─── Provided entries

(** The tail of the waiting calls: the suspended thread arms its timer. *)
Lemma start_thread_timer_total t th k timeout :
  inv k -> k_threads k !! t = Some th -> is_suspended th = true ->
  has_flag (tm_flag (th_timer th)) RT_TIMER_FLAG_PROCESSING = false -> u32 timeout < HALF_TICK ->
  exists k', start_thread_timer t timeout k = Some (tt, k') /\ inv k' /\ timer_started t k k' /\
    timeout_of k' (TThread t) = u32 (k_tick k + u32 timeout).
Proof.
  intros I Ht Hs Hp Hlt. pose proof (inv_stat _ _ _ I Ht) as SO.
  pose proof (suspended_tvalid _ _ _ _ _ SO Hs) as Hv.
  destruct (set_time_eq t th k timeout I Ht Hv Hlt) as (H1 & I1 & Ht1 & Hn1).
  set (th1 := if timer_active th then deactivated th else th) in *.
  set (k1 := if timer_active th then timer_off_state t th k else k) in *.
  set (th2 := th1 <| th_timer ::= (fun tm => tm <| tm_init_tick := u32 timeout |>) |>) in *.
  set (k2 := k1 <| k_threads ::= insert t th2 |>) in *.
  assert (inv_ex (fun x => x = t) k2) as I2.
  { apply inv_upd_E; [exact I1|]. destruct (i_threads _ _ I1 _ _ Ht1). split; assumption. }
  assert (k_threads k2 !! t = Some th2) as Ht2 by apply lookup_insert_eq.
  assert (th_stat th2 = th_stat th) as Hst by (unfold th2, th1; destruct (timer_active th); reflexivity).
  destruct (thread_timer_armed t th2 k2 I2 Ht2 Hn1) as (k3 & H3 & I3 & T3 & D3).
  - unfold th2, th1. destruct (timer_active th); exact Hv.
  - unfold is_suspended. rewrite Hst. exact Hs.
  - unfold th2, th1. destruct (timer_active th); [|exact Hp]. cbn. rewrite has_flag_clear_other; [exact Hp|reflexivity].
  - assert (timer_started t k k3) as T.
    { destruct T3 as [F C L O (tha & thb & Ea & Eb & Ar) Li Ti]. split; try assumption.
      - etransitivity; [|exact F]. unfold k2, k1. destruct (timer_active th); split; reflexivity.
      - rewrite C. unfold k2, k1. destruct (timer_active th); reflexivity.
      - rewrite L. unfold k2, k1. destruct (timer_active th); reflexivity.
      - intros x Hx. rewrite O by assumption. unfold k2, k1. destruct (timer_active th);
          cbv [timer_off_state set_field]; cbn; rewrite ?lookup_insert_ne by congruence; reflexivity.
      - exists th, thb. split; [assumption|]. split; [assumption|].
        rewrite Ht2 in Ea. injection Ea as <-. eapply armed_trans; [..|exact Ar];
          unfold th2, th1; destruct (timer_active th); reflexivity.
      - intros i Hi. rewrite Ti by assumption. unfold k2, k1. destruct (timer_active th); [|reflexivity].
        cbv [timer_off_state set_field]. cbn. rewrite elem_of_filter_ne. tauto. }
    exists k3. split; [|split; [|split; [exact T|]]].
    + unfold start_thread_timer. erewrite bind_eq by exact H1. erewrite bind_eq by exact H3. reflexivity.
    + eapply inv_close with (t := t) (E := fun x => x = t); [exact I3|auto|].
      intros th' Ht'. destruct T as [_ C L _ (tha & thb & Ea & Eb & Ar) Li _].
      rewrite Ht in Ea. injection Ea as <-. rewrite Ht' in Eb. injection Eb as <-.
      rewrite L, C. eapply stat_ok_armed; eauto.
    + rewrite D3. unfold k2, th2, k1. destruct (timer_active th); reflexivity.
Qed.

──────
─── Provided entries

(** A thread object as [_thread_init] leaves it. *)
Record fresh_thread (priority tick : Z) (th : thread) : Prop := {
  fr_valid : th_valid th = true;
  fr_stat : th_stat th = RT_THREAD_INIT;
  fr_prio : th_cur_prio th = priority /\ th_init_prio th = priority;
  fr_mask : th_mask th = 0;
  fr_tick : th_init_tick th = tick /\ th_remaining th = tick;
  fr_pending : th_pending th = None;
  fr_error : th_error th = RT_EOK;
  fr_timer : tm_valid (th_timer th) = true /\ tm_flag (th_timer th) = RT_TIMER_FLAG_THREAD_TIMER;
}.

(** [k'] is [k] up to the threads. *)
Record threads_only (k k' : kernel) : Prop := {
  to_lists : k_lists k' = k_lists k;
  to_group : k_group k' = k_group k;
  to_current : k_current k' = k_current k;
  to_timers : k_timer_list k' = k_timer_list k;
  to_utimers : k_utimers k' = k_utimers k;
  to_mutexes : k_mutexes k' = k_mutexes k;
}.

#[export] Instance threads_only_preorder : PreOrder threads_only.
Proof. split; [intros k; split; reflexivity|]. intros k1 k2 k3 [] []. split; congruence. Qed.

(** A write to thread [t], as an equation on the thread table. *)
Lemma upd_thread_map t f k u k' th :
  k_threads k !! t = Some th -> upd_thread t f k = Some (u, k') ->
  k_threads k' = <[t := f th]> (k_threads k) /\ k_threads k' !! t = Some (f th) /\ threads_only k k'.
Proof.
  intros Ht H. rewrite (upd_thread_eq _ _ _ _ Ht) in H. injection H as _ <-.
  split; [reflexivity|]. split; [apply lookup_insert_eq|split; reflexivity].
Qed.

──────

--- What you need to do ---
Taking the entries above, print exactly the lines starting at the line with "(** The tail" and ending at the line with "assert (inv_ex (fun x => x = t) k2) as I2.", both included.

--- Task answer ---
(** The tail of the waiting calls: the suspended thread arms its timer. *)
Lemma start_thread_timer_total t th k timeout :
  inv k -> k_threads k !! t = Some th -> is_suspended th = true ->
  has_flag (tm_flag (th_timer th)) RT_TIMER_FLAG_PROCESSING = false -> u32 timeout < HALF_TICK ->
  exists k', start_thread_timer t timeout k = Some (tt, k') /\ inv k' /\ timer_started t k k' /\
    timeout_of k' (TThread t) = u32 (k_tick k + u32 timeout).
Proof.
  intros I Ht Hs Hp Hlt. pose proof (inv_stat _ _ _ I Ht) as SO.
  pose proof (suspended_tvalid _ _ _ _ _ SO Hs) as Hv.
  destruct (set_time_eq t th k timeout I Ht Hv Hlt) as (H1 & I1 & Ht1 & Hn1).
  set (th1 := if timer_active th then deactivated th else th) in *.
  set (k1 := if timer_active th then timer_off_state t th k else k) in *.
  set (th2 := th1 <| th_timer ::= (fun tm => tm <| tm_init_tick := u32 timeout |>) |>) in *.
  set (k2 := k1 <| k_threads ::= insert t th2 |>) in *.
  assert (inv_ex (fun x => x = t) k2) as I2.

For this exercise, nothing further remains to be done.